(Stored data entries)

= = = = =

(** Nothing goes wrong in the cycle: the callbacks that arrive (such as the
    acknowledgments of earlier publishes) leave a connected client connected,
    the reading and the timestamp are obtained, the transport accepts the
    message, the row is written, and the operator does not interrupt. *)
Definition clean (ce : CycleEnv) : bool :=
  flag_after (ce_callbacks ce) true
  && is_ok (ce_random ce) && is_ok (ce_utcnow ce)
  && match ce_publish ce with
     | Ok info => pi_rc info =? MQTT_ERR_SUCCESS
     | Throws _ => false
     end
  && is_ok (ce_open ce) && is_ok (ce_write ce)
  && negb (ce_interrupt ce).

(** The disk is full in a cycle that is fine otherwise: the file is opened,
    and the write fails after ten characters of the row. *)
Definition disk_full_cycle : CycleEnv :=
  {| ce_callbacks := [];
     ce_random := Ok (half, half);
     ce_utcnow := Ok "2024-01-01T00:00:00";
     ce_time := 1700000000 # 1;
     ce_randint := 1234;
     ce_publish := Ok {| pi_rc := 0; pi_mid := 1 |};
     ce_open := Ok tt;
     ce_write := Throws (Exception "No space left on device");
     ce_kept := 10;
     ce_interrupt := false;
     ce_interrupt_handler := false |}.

= = = = =

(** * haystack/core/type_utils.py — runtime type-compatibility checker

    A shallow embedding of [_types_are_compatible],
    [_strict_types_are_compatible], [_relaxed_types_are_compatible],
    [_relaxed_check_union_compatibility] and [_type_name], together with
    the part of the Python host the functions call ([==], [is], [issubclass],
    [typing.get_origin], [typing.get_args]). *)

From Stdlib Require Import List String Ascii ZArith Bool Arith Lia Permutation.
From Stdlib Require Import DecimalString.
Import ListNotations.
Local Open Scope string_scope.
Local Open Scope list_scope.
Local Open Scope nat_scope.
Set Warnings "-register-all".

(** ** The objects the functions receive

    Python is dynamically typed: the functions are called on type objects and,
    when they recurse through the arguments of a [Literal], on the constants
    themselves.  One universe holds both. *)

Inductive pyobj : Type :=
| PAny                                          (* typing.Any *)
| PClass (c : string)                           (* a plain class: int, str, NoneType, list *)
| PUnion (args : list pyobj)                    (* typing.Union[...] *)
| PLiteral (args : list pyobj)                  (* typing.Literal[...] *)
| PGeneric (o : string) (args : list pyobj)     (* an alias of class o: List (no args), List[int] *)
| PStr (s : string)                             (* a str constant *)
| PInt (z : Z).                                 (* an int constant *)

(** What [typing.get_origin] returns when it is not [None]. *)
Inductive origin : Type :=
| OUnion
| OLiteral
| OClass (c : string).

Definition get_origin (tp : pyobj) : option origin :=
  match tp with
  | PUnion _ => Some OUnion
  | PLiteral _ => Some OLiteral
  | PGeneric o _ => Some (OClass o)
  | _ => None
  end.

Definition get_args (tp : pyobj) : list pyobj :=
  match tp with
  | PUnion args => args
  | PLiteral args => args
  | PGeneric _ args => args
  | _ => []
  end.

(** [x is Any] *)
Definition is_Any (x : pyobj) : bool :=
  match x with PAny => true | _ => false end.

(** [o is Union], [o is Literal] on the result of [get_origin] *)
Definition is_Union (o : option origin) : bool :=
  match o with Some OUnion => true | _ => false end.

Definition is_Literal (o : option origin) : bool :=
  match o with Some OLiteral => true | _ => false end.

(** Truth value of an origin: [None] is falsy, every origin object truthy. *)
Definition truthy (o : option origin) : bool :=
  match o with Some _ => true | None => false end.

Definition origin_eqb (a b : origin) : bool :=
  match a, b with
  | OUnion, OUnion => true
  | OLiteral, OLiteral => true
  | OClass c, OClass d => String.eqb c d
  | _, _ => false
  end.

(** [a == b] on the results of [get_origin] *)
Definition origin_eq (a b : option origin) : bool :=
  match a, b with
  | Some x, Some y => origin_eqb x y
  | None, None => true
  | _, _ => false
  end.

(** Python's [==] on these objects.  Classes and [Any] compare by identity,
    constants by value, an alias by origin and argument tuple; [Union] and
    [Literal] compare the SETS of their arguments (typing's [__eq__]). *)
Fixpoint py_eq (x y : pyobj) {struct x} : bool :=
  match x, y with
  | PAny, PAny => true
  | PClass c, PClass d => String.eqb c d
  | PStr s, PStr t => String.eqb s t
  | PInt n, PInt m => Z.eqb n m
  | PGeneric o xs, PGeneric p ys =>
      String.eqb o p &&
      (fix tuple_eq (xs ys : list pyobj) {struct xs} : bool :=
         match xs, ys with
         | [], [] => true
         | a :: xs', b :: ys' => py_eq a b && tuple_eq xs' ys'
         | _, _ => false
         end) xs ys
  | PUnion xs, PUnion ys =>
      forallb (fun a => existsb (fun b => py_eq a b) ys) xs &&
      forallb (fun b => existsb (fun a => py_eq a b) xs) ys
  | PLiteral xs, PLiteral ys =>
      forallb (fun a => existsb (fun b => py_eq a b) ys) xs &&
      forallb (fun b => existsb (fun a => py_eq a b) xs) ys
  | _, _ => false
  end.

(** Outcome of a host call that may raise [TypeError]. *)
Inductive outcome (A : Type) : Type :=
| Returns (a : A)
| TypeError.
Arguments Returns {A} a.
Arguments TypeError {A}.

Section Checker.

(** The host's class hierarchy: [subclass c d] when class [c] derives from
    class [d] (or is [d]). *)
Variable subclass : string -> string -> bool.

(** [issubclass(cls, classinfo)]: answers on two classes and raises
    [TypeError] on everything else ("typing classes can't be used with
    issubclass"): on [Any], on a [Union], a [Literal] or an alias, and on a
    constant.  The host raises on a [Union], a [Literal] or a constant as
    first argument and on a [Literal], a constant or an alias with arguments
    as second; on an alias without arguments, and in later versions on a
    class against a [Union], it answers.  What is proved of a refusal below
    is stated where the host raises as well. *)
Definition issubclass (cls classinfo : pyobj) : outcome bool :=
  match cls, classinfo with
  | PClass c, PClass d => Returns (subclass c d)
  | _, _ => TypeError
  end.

= = = = =

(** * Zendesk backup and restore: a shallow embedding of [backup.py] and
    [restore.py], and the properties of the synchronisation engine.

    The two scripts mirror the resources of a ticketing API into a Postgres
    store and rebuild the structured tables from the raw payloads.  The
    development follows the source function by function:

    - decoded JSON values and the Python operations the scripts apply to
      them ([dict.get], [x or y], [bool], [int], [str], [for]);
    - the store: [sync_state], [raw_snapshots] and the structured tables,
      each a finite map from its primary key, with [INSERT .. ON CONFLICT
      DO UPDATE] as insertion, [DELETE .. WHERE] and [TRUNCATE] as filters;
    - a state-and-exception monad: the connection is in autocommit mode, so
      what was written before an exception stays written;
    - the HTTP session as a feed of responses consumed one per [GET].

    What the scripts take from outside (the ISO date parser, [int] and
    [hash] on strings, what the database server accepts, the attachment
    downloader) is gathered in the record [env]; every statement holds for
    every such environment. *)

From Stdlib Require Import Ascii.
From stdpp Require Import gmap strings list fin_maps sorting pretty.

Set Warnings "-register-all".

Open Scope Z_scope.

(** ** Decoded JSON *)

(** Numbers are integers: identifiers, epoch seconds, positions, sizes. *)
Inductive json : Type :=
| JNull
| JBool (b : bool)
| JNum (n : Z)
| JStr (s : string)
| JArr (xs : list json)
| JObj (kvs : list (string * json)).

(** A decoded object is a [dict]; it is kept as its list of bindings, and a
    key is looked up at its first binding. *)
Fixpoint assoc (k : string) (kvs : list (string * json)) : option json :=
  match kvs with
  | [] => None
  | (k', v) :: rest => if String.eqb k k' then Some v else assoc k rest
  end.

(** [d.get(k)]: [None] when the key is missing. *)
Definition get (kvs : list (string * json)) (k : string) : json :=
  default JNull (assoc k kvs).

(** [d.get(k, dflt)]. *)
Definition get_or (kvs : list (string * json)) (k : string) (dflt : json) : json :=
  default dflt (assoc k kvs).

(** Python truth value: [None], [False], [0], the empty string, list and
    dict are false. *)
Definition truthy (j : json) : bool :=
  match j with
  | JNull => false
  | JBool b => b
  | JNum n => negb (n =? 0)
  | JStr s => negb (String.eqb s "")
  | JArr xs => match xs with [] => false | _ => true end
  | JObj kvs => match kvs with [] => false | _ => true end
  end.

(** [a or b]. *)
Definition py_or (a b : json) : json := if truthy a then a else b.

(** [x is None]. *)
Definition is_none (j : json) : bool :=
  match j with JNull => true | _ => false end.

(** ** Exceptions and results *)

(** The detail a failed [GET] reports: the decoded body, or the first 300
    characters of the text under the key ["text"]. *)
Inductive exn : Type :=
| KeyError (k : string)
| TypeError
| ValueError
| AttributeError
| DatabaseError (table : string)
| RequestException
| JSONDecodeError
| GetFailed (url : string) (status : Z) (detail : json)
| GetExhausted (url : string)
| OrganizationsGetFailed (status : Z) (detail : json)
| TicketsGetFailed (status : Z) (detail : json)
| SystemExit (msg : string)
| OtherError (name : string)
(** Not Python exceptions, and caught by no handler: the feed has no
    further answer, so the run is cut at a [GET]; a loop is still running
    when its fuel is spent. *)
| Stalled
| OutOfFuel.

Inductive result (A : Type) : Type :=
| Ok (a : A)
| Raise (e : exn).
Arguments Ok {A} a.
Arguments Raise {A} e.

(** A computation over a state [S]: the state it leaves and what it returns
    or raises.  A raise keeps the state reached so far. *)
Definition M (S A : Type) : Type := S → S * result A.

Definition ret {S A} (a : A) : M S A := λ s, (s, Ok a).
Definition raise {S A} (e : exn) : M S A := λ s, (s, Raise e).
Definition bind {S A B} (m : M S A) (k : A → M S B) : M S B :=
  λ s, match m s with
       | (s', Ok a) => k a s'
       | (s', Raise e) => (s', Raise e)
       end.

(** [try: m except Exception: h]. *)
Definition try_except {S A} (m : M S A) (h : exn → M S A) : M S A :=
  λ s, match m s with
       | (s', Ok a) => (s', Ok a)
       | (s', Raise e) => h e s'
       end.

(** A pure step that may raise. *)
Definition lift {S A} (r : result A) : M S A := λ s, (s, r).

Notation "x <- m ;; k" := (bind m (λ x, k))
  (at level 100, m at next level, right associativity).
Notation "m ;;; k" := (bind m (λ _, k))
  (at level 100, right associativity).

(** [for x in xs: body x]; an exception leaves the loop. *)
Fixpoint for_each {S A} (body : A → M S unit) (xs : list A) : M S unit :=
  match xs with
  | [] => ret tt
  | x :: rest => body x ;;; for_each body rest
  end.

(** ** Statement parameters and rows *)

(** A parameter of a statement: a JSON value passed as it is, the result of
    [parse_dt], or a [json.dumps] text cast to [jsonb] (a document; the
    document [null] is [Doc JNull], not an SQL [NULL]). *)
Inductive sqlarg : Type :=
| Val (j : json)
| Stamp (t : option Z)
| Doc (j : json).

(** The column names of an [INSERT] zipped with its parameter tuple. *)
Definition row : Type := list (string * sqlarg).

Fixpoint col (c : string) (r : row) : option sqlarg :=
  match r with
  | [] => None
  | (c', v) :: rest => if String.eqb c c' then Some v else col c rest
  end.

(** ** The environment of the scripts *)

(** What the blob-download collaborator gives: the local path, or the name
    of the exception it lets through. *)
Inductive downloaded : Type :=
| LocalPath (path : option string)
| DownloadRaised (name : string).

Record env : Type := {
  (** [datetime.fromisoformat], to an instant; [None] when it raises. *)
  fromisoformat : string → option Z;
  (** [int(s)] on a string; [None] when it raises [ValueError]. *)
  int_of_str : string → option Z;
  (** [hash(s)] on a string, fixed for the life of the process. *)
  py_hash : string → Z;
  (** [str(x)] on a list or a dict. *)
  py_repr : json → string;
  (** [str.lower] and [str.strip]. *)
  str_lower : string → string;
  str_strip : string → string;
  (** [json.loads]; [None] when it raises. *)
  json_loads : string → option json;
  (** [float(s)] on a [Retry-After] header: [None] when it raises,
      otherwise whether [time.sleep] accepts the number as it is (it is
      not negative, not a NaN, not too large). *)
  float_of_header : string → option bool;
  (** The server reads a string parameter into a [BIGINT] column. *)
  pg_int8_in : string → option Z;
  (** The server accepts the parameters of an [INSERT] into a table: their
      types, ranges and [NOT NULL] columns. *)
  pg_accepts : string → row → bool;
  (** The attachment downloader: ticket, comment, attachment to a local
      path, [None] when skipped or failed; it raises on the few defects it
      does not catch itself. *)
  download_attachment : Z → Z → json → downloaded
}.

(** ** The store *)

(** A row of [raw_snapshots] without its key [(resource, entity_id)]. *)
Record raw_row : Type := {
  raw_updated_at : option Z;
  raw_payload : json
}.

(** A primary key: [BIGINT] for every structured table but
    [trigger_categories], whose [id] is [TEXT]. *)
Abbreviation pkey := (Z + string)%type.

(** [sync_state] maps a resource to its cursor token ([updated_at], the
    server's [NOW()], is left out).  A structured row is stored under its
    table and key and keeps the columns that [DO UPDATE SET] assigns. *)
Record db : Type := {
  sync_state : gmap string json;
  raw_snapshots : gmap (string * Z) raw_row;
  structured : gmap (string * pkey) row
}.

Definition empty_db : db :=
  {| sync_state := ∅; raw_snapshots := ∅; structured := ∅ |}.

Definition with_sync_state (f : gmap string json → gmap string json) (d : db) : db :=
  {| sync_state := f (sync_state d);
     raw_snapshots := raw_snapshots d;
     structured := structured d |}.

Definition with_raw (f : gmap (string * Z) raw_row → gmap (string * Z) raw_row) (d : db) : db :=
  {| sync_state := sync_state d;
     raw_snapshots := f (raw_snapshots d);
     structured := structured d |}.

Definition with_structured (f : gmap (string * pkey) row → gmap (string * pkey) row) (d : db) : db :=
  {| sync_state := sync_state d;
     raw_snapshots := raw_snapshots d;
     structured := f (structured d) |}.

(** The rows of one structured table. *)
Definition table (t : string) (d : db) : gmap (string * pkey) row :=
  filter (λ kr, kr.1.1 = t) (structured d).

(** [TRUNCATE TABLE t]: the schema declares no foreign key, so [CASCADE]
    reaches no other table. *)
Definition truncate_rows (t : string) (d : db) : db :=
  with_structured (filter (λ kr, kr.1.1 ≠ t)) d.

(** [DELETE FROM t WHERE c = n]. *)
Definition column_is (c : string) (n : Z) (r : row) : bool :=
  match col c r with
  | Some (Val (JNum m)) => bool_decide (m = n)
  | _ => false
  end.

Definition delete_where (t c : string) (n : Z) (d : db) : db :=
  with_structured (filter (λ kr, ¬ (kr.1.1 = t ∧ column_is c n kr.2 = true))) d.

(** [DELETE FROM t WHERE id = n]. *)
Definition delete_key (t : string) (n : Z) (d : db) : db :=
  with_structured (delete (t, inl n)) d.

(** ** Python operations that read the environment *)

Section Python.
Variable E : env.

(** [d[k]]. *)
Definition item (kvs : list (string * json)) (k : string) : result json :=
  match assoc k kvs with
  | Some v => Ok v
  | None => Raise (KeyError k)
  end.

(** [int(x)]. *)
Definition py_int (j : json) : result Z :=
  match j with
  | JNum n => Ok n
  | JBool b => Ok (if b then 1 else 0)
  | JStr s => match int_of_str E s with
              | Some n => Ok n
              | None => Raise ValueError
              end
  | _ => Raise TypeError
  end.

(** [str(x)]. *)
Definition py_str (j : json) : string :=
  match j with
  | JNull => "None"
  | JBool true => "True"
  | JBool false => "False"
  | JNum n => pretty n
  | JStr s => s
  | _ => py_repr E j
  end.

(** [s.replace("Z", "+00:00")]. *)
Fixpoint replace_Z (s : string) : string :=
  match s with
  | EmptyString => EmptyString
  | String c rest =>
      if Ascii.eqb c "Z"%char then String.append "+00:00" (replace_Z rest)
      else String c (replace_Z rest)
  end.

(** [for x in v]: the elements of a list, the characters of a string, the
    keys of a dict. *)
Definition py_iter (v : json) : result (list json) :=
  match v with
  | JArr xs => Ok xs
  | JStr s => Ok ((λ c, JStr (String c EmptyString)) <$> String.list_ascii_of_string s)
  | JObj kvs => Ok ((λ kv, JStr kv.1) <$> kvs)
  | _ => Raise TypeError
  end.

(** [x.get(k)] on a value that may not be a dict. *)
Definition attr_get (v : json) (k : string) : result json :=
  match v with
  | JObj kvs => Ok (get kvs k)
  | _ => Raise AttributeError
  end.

= = = = =

An exact copy of the lines above, from the one containing "match x with PAny => true | _ => false end." down to the one containing "String.eqb s t" and including both, is the whole answer; retype it and nothing else.

Result of this task:
  match x with PAny => true | _ => false end.

(** [o is Union], [o is Literal] on the result of [get_origin] *)
Definition is_Union (o : option origin) : bool :=
  match o with Some OUnion => true | _ => false end.

Definition is_Literal (o : option origin) : bool :=
  match o with Some OLiteral => true | _ => false end.

(** Truth value of an origin: [None] is falsy, every origin object truthy. *)
Definition truthy (o : option origin) : bool :=
  match o with Some _ => true | None => false end.

Definition origin_eqb (a b : origin) : bool :=
  match a, b with
  | OUnion, OUnion => true
  | OLiteral, OLiteral => true
  | OClass c, OClass d => String.eqb c d
  | _, _ => false
  end.

(** [a == b] on the results of [get_origin] *)
Definition origin_eq (a b : option origin) : bool :=
  match a, b with
  | Some x, Some y => origin_eqb x y
  | None, None => true
  | _, _ => false
  end.

(** Python's [==] on these objects.  Classes and [Any] compare by identity,
    constants by value, an alias by origin and argument tuple; [Union] and
    [Literal] compare the SETS of their arguments (typing's [__eq__]). *)
Fixpoint py_eq (x y : pyobj) {struct x} : bool :=
  match x, y with
  | PAny, PAny => true
  | PClass c, PClass d => String.eqb c d
  | PStr s, PStr t => String.eqb s t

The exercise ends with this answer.